◆ What you are asked to do:
Given the listing below, write out exactly the lines starting with the line that has "Lemma in_hands_at ws" and going on through the line that has "Lemma in_hands_insert ws", both kept.

******************************

(* ===== verification/Worker.v ===== *)
(** Outbound delivery (src/pkg/queue/{manager,worker,ndr}.go): one round of a
    worker, from claiming a queue item to settling it.  The network is an
    environment of parameters: what DNS answers, what each server replies, if it
    ever does, what [smtp.SendMail] and the DKIM library return.  Dialling and
    DNS lookups end by their time limits; nothing limits the conversation that
    follows, so a server may leave the worker waiting for ever ([Hangs]).
    [net/smtp]'s client is modelled with its [didHello] flag.  The round is a
    program in the sense of Proc: each call of the storage layer, of the blob
    store or of the network is a step of its own. *)
From S2P Require Import Prelude Proc GoLib Cache Sql Schema World StoreUsers StoreMail StoreQueue Blob.

Record RelayConfig := mkRelayConfig {
  Relay_Host : string; Relay_Port : Z; Relay_Username : string; Relay_Password : string }.

(** [dkim.Signer]; the private key is opaque to the code. *)
Record Signer := mkSigner { Signer_domain : string; Signer_selector : string; Signer_privKey : string }.

(** [Manager], its configuration part. *)
Record Config := mkConfig {
  maxRetries : Z; interval : Z; dkim : option Signer; ipVersion : string; relayCfg : RelayConfig }.

(** [smtp.PlainAuth] *)
Record PlainAuth := mkPlainAuth {
  pa_identity : string; pa_username : string; pa_password : string; pa_host : string }.

(** * The remote side *)
Inductive smtp_step :=
  | Greeting | HelloCmd | StartTLSCmd | MailCmd | RcptCmd | DataCmd | BodyCopy | BodyClose | QuitCmd.

(** A server: its answer to each step ([None] for success), which may never come,
    and its extensions. *)
Record mx_server := mkServer { answer : smtp_step → returning (option error); offers_starttls : bool }.

Record Net := mkNet {
  LookupMX : string → res (list string);
  LookupHost : string → res (list string);
  DialTimeout : string → string → option error;
  server_of : string → mx_server;
  SendMail : string → option PlainAuth → string → list string → string → returning (option error);
  dkim_Sign : Signer → string → res string;
  format_date : Z → string;
}.

(** [smtp.validateLine] *)
Definition validateLine (line : string) : option error :=
  if strings.Contains line (String (chr 10) "") || strings.Contains line (String (chr 13) "")
  then Some (ErrorNew "smtp: A line must not contain CR or LF") else None.

(** [Client.Hello], for a client whose greeting has or has not happened yet. *)
Definition client_Hello (srv : mx_server) (didHello : bool) (localName : string) : returning (option error) :=
  match validateLine localName with
  | Some e => Returns (Some e)
  | None => if didHello then Returns (Some (ErrorNew "smtp: Hello called after other methods"))
            else answer srv HelloCmd
  end.

Definition wrap_opt (ctx : string) (o : returning (option error)) : returning (option error) :=
  rmap (fmap (wrap ctx)) o.
(* ===== verification/WorkerPool.v ===== *)
(** The delivery workers of one queue manager (src/pkg/queue/manager.go, [Start]
    and [Stop]; src/pkg/queue/worker.go, [worker]) as goroutines that interleave:
    a worker whose ticker fires claims an item in one transaction and then takes
    the steps of [Worker.deliverItem] one by one, each a call of the storage layer,
    of the blob store or of the network; in between the others run, mail is enqueued
    and time passes.  A worker that waits for a silent server has no step.
    The context of the workers is cancelled only when the process ends, so
    [ctx.Done] is left out. *)
From S2P Require Import Prelude Proc GoLib Cache Sql Schema World StoreUsers StoreMail StoreQueue Blob Worker QueueLiveness.

(** Where a worker is: at the [select]; in [deliverNext] with the item it claimed
    and the rest of its program; past the call of [Complete] or [Fail], with the
    rest of its program; or returned. *)
Inductive worker_state :=
  | Selecting
  | Delivering (item : QueueItem) (rest : proc World unit)
  | Settled (rest : proc World unit)
  | Exited.

(** The process, the workers started so far, whether [stopCh] is closed, and
    whether [Stop] has returned from [wg.Wait]. *)
Record Pool := mkPool { pl_world : World; pl_workers : list worker_state; pl_stopCh : bool; pl_stopped : bool }.

Definition with_world (w : World) (p : Pool) : Pool := mkPool w (pl_workers p) (pl_stopCh p) (pl_stopped p).
Definition with_worker (i : nat) (s : worker_state) (p : Pool) : Pool :=
  mkPool (pl_world p) (<[i := s]> (pl_workers p)) (pl_stopCh p) (pl_stopped p).

(** [Start]: [workers] goroutines. *)
Definition Start (workers : nat) (p : Pool) : Pool :=
  mkPool (pl_world p) (pl_workers p ++ replicate workers Selecting) (pl_stopCh p) (pl_stopped p).

(** [close(m.stopCh)]: closing it twice panics. *)
Definition Stop_close (p : Pool) : option Pool :=
  if pl_stopCh p then None else Some (mkPool (pl_world p) (pl_workers p) true (pl_stopped p)).

(** [m.wg.Wait()] returns once every goroutine has called [Done]. *)
Definition exited (s : worker_state) : bool := match s with Exited => true | _ => false end.
Definition Stop_wait (p : Pool) : option Pool :=
  if pl_stopCh p && forallb exited (pl_workers p) then Some (mkPool (pl_world p) (pl_workers p) true true) else None.

Section pool.
Context `{MR : MapRange} `{S : Store} (cfg : Config).

(** [case <-ticker.C]: the claim in [deliverNext]; what follows finds the network
    as [net_]. *)
Definition claim (net_ : Net) (i : nat) (p : Pool) : Pool :=
  let '(r, w) := ClaimNext (pl_world p) in
  with_worker i (match r with Ok (Some item) => Delivering item (deliverItem net_ cfg item) | _ => Selecting end)
    (with_world w p).

(** The next step of a worker in [deliverNext], if it has one. *)
Definition advance (s : worker_state) (w : World) : option (worker_state * World) :=
  match s with
  | Delivering item (Act mark m k) => let '(x, w') := m w in Some (if mark : bool then Settled (k x) else Delivering item (k x), w')
  | Delivering item (Wait (Returns x) k) => Some (Delivering item (k x), w)
  | Settled (Act _ m k) => let '(x, w') := m w in Some (Settled (k x), w')
  | Settled (Wait (Returns x) k) => Some (Settled (k x), w)
  | Delivering _ (Done _) | Settled (Done _) => Some (Selecting, w)
  | _ => None
  end.

(** What the workers do on their own: go on with a delivery, or return once the
    channel is closed. *)
Inductive work : Pool → Pool → Prop :=
  | wk_advance i s s' w p :
      pl_workers p !! i = Some s → advance s (pl_world p) = Some (s', w) → work p (with_worker i s' (with_world w p))
  | wk_exit i p : pl_workers p !! i = Some Selecting → pl_stopCh p = true → work p (with_worker i Exited p).

(** [select] picks any case that is ready: with the channel closed, a worker may
    still take a tick.  The manager is not started again after [Stop]. *)
Inductive pool_step : Pool → Pool → Prop :=
  | ps_start n p : pl_stopCh p = false → pool_step p (Start n p)
  | ps_claim net_ i p : pl_workers p !! i = Some Selecting → pool_step p (claim net_ i p)
  | ps_work p p' : work p p' → pool_step p p'
  | ps_close p p' : Stop_close p = Some p' → pool_step p p'
  | ps_wait p p' : Stop_wait p = Some p' → pool_step p p'
  | ps_enqueue m r p : pool_step p (with_world (Manager_Enqueue m r (pl_world p)).2 p)
  | ps_tick d p : pool_step p (with_world (set_now (w_now (pl_world p) + Z.of_N d) (pl_world p)) p).

(** What a manager that was just made ([NewManager]) on the world [w] can reach. *)
Inductive pool_reachable (w : World) : Pool → Prop :=
  | pr_new : pool_reachable w (mkPool w [] false false)
  | pr_step p p' : pool_reachable w p → pool_step p p' → pool_reachable w p'.
End pool.

(** * The items in the workers' hands *)
Definition holds (s : worker_state) : list Z := match s with Delivering item _ => [qi_ID item] | _ => [] end.
Definition in_hands (ws : list worker_state) : list Z := concat (holds <$> ws).

Lemma in_hands_at ws i s : ws !! i = Some s → in_hands ws ≡ₚ holds s ++ in_hands (delete i ws).
Proof.
  intros Hi. unfold in_hands. rewrite (delete_take_drop ws i), <- (take_drop_middle ws i s Hi) at 1.
  rewrite !fmap_app, !concat_app, fmap_cons. cbn [concat].
  rewrite app_assoc, (Permutation_app_comm _ (holds s)), <- app_assoc. done.
Qed.

Lemma in_hands_insert ws i s s' :
  ws !! i = Some s → in_hands (<[i := s']> ws) ≡ₚ holds s' ++ in_hands (delete i ws).
Proof.
  intros Hi. assert (i < length ws)%nat as Hl by by eapply lookup_lt_Some.
  rewrite (in_hands_at _ i s') by by apply list_lookup_insert_eq.
  rewrite !delete_take_drop, take_insert_ge, drop_insert_lt by lia. done.
Qed.

Lemma in_hands_start ws n : in_hands (ws ++ replicate n Selecting) = in_hands ws.
Proof.
  unfold in_hands. rewrite fmap_app, concat_app.
  assert (concat (holds <$> replicate n Selecting) = []) as -> by by induction n. apply app_nil_r.
Qed.

Lemma in_hands_exited ws : forallb exited ws = true → in_hands ws = [].
Proof. by induction ws as [|[|item rest|rest|] ws IH]. Qed.

Lemma elem_of_in_hands item rest ws : Delivering item rest ∈ ws → qi_ID item ∈ in_hands ws.
Proof.
  intros H. unfold in_hands. apply list_elem_of_In, in_concat. exists [qi_ID item]. split; [|by left].
  apply list_elem_of_In, list_elem_of_fmap. by exists (Delivering item rest).
Qed.

Definition active_id (t : table QueueItem) (id : Z) : Prop :=
  ∃ q, q ∈ rows t ∧ qi_ID q = id ∧ qi_Status q = "active".

(** The item a worker holds is a row of the queue, up to its status. *)
Definition row_of (t : table QueueItem) (item : QueueItem) : Prop :=
  ∃ q, q ∈ rows t ∧ qi_ID q = qi_ID item ∧ qi_AttemptCount q = qi_AttemptCount item.

(** ** Programs that settle their item once *)
(** A step that leaves the queue alone, and one that takes [item] off or puts it back. *)
Definition keeps {A} (m : state World A) : Prop :=
  ∀ t, pres (λ w, wf w ∧ w_faults w = [] ∧ queue (w_db w) = t) m.
Definition settling (item : QueueItem) {A} (m : state World A) : Prop :=
  ∀ w, wf w → w_faults w = [] → row_of (queue (w_db w)) item →
    let w' := (m w).2 in
    wf w' ∧ w_faults w' = [] ∧
    (queue (w_db w') = without (qi_ID item) (queue (w_db w)) ∨ ∃ tm, queue (w_db w') = put_back (qi_ID item) tm (queue (w_db w))).

Fixpoint harmless {A} (p : proc World A) : Prop :=
  match p with
  | Done _ => True
  | Act mark m k => mark = false ∧ keeps m ∧ ∀ x, harmless (k x)
  | Wait _ k => ∀ x, harmless (k x)
  end.
Fixpoint owes {A} (item : QueueItem) (p : proc World A) : Prop :=
  match p with
  | Done _ => False
  | Act true m k => settling item m ∧ ∀ x, harmless (k x)
  | Act false m k => keeps m ∧ ∀ x, owes item (k x)
  | Wait _ k => ∀ x, owes item (k x)
  end.

Lemma calm_keeps {A} (m : state World A) : (∀ t now D, pres (calm t now D) m) → keeps m.
Proof. intros Hm t w (Hw & Hf & HQ). destruct (Hm t (w_now w) (MessagesDelivered (w_queueMetrics w)) w) as (H1 & H2 & H3 & _); [done|done]. Qed.

Lemma keeps_metrics f : keeps (queue_metrics f).
Proof. intros t w H. exact H. Qed.

Lemma harmless_bind {A B} (p : proc World A) (k : A → proc World B) : harmless p → (∀ a, harmless (k a)) → harmless (pbind p k).
Proof.
  intros Hp Hk. induction p as [a|[] X m f IH|X o f IH]; cbn in *; [done|by destruct Hp| |auto].
  destruct Hp as (_ & Hm & Hf). split; [done|]. split; [done|]. intros x. by apply IH.
Qed.
Lemma owes_bind {A B} item (p : proc World A) (k : A → proc World B) : harmless p → (∀ a, owes item (k a)) → owes item (pbind p k).
Proof.
  intros Hp Hk. induction p as [a|[] X m f IH|X o f IH]; cbn in *; [done|by destruct Hp| |auto].
  destruct Hp as (_ & Hm & Hf). split; [done|]. intros x. by apply IH.
Qed.
Lemma harmless_act {A} (m : state World A) : keeps m → harmless (act m).
Proof. done. Qed.
Lemma harmless_await {A} (o : returning A) : harmless (await o).
Proof. done. Qed.
Lemma owes_marked {A B} item (m : state World A) (k : A → proc World B) : settling item m → (∀ a, harmless (k a)) → owes item (pbind (marked m) k).
Proof. done. Qed.
(** [Backend], less the handles to what [World] holds. *)
Record Backend := mkBackend {
  be_cfg : SMTPConfig; be_limiter : option Limiter; be_localDomains : gset string }.

(** A connection: the text of its remote address, and the IP if it is TCP. *)
Record Conn := mkConn { RemoteAddr : string; conn_ip : option net.IP }.

Record Session := mkSession {
  s_conn : option Conn; s_from : string; s_recipients : list string;
  s_authed : bool; s_authedUser : string; s_userID : Z }.

Definition set_from (f : string) (s : Session) : Session :=
  mkSession (s_conn s) f (s_recipients s) (s_authed s) (s_authedUser s) (s_userID s).
Definition set_recipients (l : list string) (s : Session) : Session :=
  mkSession (s_conn s) (s_from s) l (s_authed s) (s_authedUser s) (s_userID s).
Definition set_authed (user : string) (id : Z) (s : Session) : Session :=
  mkSession (s_conn s) (s_from s) (s_recipients s) true user id.

(** What a callback answers: success, an [smtp.SMTPError], another error, or a
    run-time panic. *)
Inductive reply :=
  | Accepted
  | SMTPError (Code : Z) (Message : string)
  | Failed (err : error)
  | Panic.

(** * backend.go *)
Definition NewBackend (cfg : SMTPConfig) : Backend :=
  mkBackend cfg
    (if negb (Qle_bool (RateLimit cfg) 0) then Some (Ratelimit.New (RateLimit cfg) (RateLimitBurst cfg)) else None)
    (if String.eqb (Hostname cfg) "" then ∅ else {[Hostname cfg]}).

Definition ReloadDomains (domains : list string) (b : Backend) : Backend :=
  let m := if String.eqb (Hostname (be_cfg b)) "" then ∅ else {[Hostname (be_cfg b)]} in
  mkBackend (be_cfg b) (be_limiter b) (foldl (λ m d, {[d]} ∪ m) m domains).

Definition SMTPConnections_inc (m : Metrics) : Metrics :=
  mkMetrics (SMTPConnections m + 1) (MessagesReceived m) (MessagesDelivered m) (MessagesBounced m) (QueuePending m) (ActiveConnections m).
Definition ActiveConnections_add (n : Z) (m : Metrics) : Metrics :=
  mkMetrics (SMTPConnections m) (MessagesReceived m) (MessagesDelivered m) (MessagesBounced m) (QueuePending m) (ActiveConnections m + n).
Definition MessagesReceived_inc (m : Metrics) : Metrics :=
  mkMetrics (SMTPConnections m) (MessagesReceived m + 1) (MessagesDelivered m) (MessagesBounced m) (QueuePending m) (ActiveConnections m).

Definition metric (f : Metrics → Metrics) : state World unit := smodify (λ w, set_metrics (f (w_metrics w)) w).

(** The client's IP, or the whole address if it has no port. *)
Definition host_of (addr : string) : string := default addr (net.SplitHostPort addr).

Section smtp.
Context `{MR : MapRange} `{S : Store} (R : Resolver)
  (IDKey : string → list Z → Z → Z → Z → Z → list Z) (format_date : Z → string).

(** [NewSession]: [None] drops the connection. *)
Definition NewSession (b : Backend) (conn : Conn) : state World (option Session * Backend) :=
  let! now := time_now in
  let '(allowed, limiter) :=
    match be_limiter b with
    | Some l => let '(ok, l') := Allow l now (host_of (RemoteAddr conn)) in (ok, Some l')
    | None => (true, None)
    end in
  let b' := mkBackend (be_cfg b) limiter (be_localDomains b) in
  if negb allowed then
    do! metric SMTPConnections_inc in sret (None, b')
  else
    do! metric SMTPConnections_inc in
    do! metric (ActiveConnections_add 1) in
    sret (Some (mkSession (Some conn) "" [] false "" 0), b').

(** * session.go *)
Definition ST : Type := World * Session.
Definition sess : state ST Session := λ s, (s.2, s).
Definition upd (f : Session → Session) : state ST unit := λ s, (tt, (s.1, f s.2)).

Context (be : Backend).

Definition isLocalDomain (domain : string) : bool :=
  if decide (domain ∈ be_localDomains be) then true
  else String.eqb (Hostname (be_cfg be)) domain.

Definition Mail (from : string) : state ST reply :=
  if negb (strings.Contains from "@") then sret (SMTPError 553 "Invalid from address")
  else do! upd (set_from from) in sret Accepted.

Definition AuthMechanisms : list string := ["PLAIN"].

(** The callback [Auth] gives to the PLAIN mechanism. *)
Definition Auth_PLAIN (username password : string) : state ST reply :=
  let! r := lift (Authenticate IDKey username password) in
  match r with
  | Err err => sret (Failed (wrap "auth failed: " err))
  | Ok userID => do! upd (set_authed username userID) in sret Accepted
  end.

Definition sql_first_seen (ip from to : string) (d : DB) : res Z :=
  match query_row (select (λ g, gl_key g = (ip, from, to)) (greylist d)) with
  | Ok g => Ok (gl_first_seen g)
  | Err e => Err e
  end.

(** [int(d.Seconds())] *)
Definition seconds (d : Z) : Z := Z.quot d second.

Definition checkGreylist (conn : Conn) (from to : string) : state World (option reply) :=
  let ip := match conn_ip conn with Some a => net.String_ a | None => "" end in
  if String.eqb ip "" then sret None else
  let! r := IsWhitelisted ip from to in
  match r with
  | Err _ => sret None
  | Ok true => sret None
  | Ok false =>
      let! r := RecordAttempt ip from to in
      match r with
      | Err _ => sret None
      | Ok _ =>
          let! r := query (sql_first_seen ip from to) in
          match r with
          | Err _ => sret None
          | Ok firstSeen =>
              let delay := seconds (GreylistingDelay (be_cfg be)) in
              let! now := time_now_unix in
              if now - firstSeen <? delay then sret (Some (SMTPError 451 "Greylisted, try again later"))
              else let! _ := MarkPassed ip from to in sret None
          end
      end
  end.

(** The check of the recipient's domain, for a client that has not logged in. *)
Definition relay_check (to : string) : option reply :=
  match strings.Split to "@" with
  | [_; domain] => if isLocalDomain domain then None else Some (SMTPError 550 "Relay not permitted")
  | _ => Some (SMTPError 553 "Invalid recipient address")
  end.

Definition Rcpt (to : string) : state ST reply :=
  let! s := sess in
  if MaxRecipients (be_cfg be) <=? Z.of_nat (length (s_recipients s)) then
    sret (SMTPError 552 ("Too many recipients (max " +:+ strconv.Itoa (MaxRecipients (be_cfg be)) +:+ ")"))
  else
    match (if s_authed s then None else relay_check to) with
    | Some refusal => sret refusal
    | None =>
        let! grey :=
          match s_conn s with
          | Some conn =>
              if negb (s_authed s) && negb (String.eqb (s_from s) "") && (0 <? GreylistingDelay (be_cfg be))
              then lift (checkGreylist conn (s_from s) to)
              else sret None
          | None => sret None
          end in
        match grey with
        | Some refusal => sret refusal
        | None => do! upd (λ s, set_recipients (s_recipients s ++ [to]) s) in sret Accepted
        end
    end.

(** [readHeaders]: the header bytes, and what is left in the reader.  Each round
    takes at least one byte, so the length of the input is enough fuel. *)
Fixpoint readHeaders (fuel : nat) (data : string) (err : option error) (buf : string) : res (string * string) :=
  match fuel with
  | O => Ok (buf, data)
  | Datatypes.S fuel =>
      if slen buf <? 65536 then
        match mail.ReadBytes data with
        | None => match err with
                  | None => Ok (buf +:+ data, EmptyString)
                  | Some e => Err e
                  end
        | Some (line, rest) =>
            if String.eqb line (String (chr 13) (String (chr 10) "")) then Ok (buf +:+ line, rest)
            else readHeaders fuel rest err (buf +:+ line)
        end
      else Ok (buf, data)
  end.

Definition parseMessageHeaders (data : string) : string * string * string :=
  match mail.ReadMessage data with
  | None => ("", "", "")
  | Some (h, _) => (mail.Get h "From", mail.Get h "To", mail.Get h "Subject")
  end.

Definition generateNDR (date hostname originalFrom originalTo : string) : string :=
  String.concat "" [
    "From: MAILER-DAEMON@"; hostname; crlf; "To: "; originalFrom; crlf;
    "Subject: Undelivered Mail Returned to Sender"; crlf; "Date: "; date; crlf;
    "Content-Type: text/plain; charset=utf-8"; crlf; crlf;
    "Your message to "; originalTo; " could not be delivered."; crlf; crlf;
    "The recipient mailbox does not exist on this server."; crlf].

Definition enqueueOutbound (blobKey from rcpt subject : string) (size : Z) : state World (res (Z * Z)) :=
  let! r := GetMailbox 0 "OUTBOUND" in
  match r with
  | Err err => sret (Err err)
  | Ok mbox => InsertMessage (mbox_ID mbox) blobKey size from rcpt subject 0
  end.

(** The first loop of [Data]: a row in the INBOX of each local recipient. *)
Definition deliver_local (localUsers : gmap string User) (blobKey : string) (size : Z) (fromAddr subject rcpt : string)
    : state World unit :=
  match localUsers !! rcpt with
  | None => sret tt
  | Some user =>
      let! r := GetMailbox (user_ID user) "INBOX" in
      match r with
      | Err _ => sret tt
      | Ok mbox => let! _ := InsertMessage (mbox_ID mbox) blobKey size fromAddr rcpt subject 0 in sret tt
      end
  end.
Lemma BounceMessage_fate net_ from rcpt reason k w :
  0 ≤ k → fit (k + 1) w → let '(o, w') := exec (BounceMessage net_ from rcpt reason "") w in
  (∃ r, o = Returns r) ∧ moves k w w' ∧
  ∀ u b, u ∈ rows (users (w_db w)) → user_Email u = from → b ∈ rows (mailboxes (w_db w)) →
    mbox_key b = (user_ID u, "INBOX") → returned from rcpt b w w'.
Proof using KeepingStore0.
  intros Hk Hw. unfold BounceMessage. rewrite exec_act. unfold sbind, time_now. cbn beta iota zeta.
  set (ndr := GenerateNDR _ _ _ _ _). destruct (Put_fit ndr _ w Hw) as (w1 & E & Hw1 & K1 & Hs & Em).
  rewrite exec_act. unfold sbind. rewrite E. clear E. pose proof (kp_accounts _ _ K1) as [Eu Eb _ _].
  destruct (GetUserByEmail_true from _ w1 Hw1) as (ru & cu & E & Hw2 & Hu & Hu'). rewrite exec_act. unfold sbind. rewrite E. clear E.
  rewrite Eu in Hu, Hu'.
  assert (∀ w2, fit (k + 1) w2 → kept w1 w2 → moves k w w2) as Hquit.
  { intros w2 H2 K2. split; [eapply fit_weaken; [|exact H2]; lia|by etrans]. }
  destruct ru as [u|e].
  2: { split; [by eexists|]. split; [apply Hquit; [done|by apply kept_same]|]. intros u b H1 H2. by specialize (Hu u H1 H2). }
  destruct (GetMailbox_fit (user_ID u) "INBOX" _ _ Hw2) as (rb & cb & E & Hw3 & Hb & Hb'). rewrite exec_act. unfold sbind. rewrite E. clear E.
  cbn [w_db set_userCache] in Hb, Hb'. rewrite Eb in Hb, Hb'.
  destruct rb as [b|e].
  2: { split; [by eexists|]. split; [apply Hquit; [done|by apply kept_same]|]. intros u' b H1 H2 H3 H4.
       specialize (Hu u' H1 H2). injection Hu as ->. by specialize (Hb b H3 H4). }
  set (w3 := set_mboxCache cb _) in *. rewrite exec_act. unfold sbind.
  match goal with |- context [InsertMessage ?mb ?key ?z ?a ?t ?s ?f] =>
    destruct (InsertMessage_fit mb key z a t s f k w3 Hk Hw3) as (id & uid & w4 & E4 & Hw4 & K4 & B4 & Hfresh & Hin) end.
  { change (mailbox_ids (w_db w3)) with (mailbox_ids (w_db w1)). unfold mailbox_ids. rewrite Eb. apply list_elem_of_fmap_2. by apply Hb'. }
  rewrite E4, exec_act. unfold sbind, queue_metrics, smodify. cbn [exec sret]. split; [by eexists|]. split.
  { eapply moves_trans; [|by apply metrics_moves]. split; [done|]. etrans; [exact K1|]. etrans; [|exact K4]. by apply kept_same. }
  intros u' b' H1 H2 H3 H4. specialize (Hu u' H1 H2). injection Hu as Eu'. subst u'. specialize (Hb b' H3 H4). injection Hb as Eb'. subst b'.
  exists reason, (format_date net_ (w_now w)). cbn zeta. fold ndr. eexists. split; [exact Hin|]. cbn.
  split_and!; try done; [|destruct B4 as [Bb Bf]; by rewrite (view_ext _ w1)].
  change (messages (w_db w3)) with (messages (w_db w1)) in Hfresh. rewrite Em in Hfresh. intros Hx. by apply (Hfresh _ Hx).
Qed.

******************************

◆ Finished task:
Lemma in_hands_at ws i s : ws !! i = Some s → in_hands ws ≡ₚ holds s ++ in_hands (delete i ws).
Proof.
  intros Hi. unfold in_hands. rewrite (delete_take_drop ws i), <- (take_drop_middle ws i s Hi) at 1.
  rewrite !fmap_app, !concat_app, fmap_cons. cbn [concat].
  rewrite app_assoc, (Permutation_app_comm _ (holds s)), <- app_assoc. done.
Qed.

Lemma in_hands_insert ws i s s' :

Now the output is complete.